In the obsession, the other person is perceived as an element that we lack and without which it is difficult to live. That is to say, the reason for the relationship that one seeks to have with someone is largely a low self-esteem.

In love, on the other hand, the other person is seen as something that complements us.

5. Search for substitutions vs. Acceptance

When a love relationship breaks up, after a stage of mourning comes acceptance.

In the case of obsession, however, acceptance can be a long time coming, or even may not occur, especially if psychological help is not available.

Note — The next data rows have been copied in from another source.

(** [for (usize i = 0; i < s_length; i++) put(str[i]);] *)
Fixpoint put_counted (s : mem) (n : nat) : outcome (list Z) :=
  match n with
  | O => Ret []
  | S n => let! c := deref (head s) in let! out := put_counted (tail s) n in Ret (c :: out)
  end.
Fixpoint put_string (s : mem) : outcome (list Z) :=
  match s with
  | [] => Undef
  | c :: s => if c =? 0 then Ret [] else let! out := put_string s in Ret (c :: out)
  end.

(** What a directive has put and counted, and where it leaves the format and the
    arguments. *)
Definition finished := (list Z * Z * mem * list arg)%type.

(** A turn of [while (1)] on a directive: [inl] when the loop goes on, [inr] when the
    directive is done. A character that means nothing is not passed over. *)
Definition directive_turn (o : options) (format : mem) (args : list arg)
    : outcome ((options * mem * list arg) + finished) :=
  let! c := deref (head format) in
  let next := tail format in
  if c =? chr "#" then Ret (inl (o <| alt_form := true |>, next, args))
  else if c =? chr "0" then Ret (inl (o <| is_zero_padding := true |>, next, args))
  else if c =? chr "l" then Ret (inl (o <| long_int := true |>, next, args))
  else if c =? chr "." then
    let! c := deref (head next) in
    if c =? chr "*" then
      let! (n, args) := va_word args in
      Ret (inl (o <| has_s_length := true |> <| s_length := n |>, tail next, args))
    else Ret (inl (o, next, args))
  else if c =? chr "*" then
    let! (n, args) := va_word args in Ret (inl (o <| padding := n |>, next, args))
  else if existsb (Z.eqb c) (bytes "udoxX") then
    let! (word, args) := va_word args in
    let! (out, written) := put_number o c word in
    Ret (inr (out, written, next, args))
  else if c =? chr "c" then
    let! (word, args) := va_word args in Ret (inr ([u8 word], 1, next, args))
  else if c =? chr "s" then
    let! (str, args) := va_pointer args in
    let! out := if has_s_length o then put_counted str (Z.to_nat (s_length o)) else put_string str in
    Ret (inr (out, Z.of_nat (length out), next, args))
  else if (49 <=? c) && (c <=? 57) then
    let! (n, next) := read_padding next (c - 48) in Ret (inl (o <| padding := n |>, next, args))
  else Ret (inl (o, format, args)).

(** The loop, [fuel] turns of it. *)
Fixpoint directive (fuel : nat) (o : options) (format : mem) (args : list arg) : outcome (option finished) :=
  match fuel with
  | O => Ret None
  | S fuel =>
      let! r := directive_turn o format args in
      match r with
      | inl (o, format, args) => directive fuel o format args
      | inr f => Ret (Some f)
      end
  end.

6. Blame the other vs. Assume responsibilities

Another of the great differences between obsession and love is that in the former, the other person's lack of interest is used as a throwing weapon against them, and often emotional blackmail is attempted to make you feel guilty. This does not happen in the case of love, since it is understood that no one has the right to condition our freedom in this way.

7. empathy vs. Patches to problems

Where there is love, relationship problems are solved through empathy and communication. Instead, people who are obsessed with others try to create a fiction that allows them to see that everything remains the same, without having to face the root of the problem, for fear of losing control of the situation.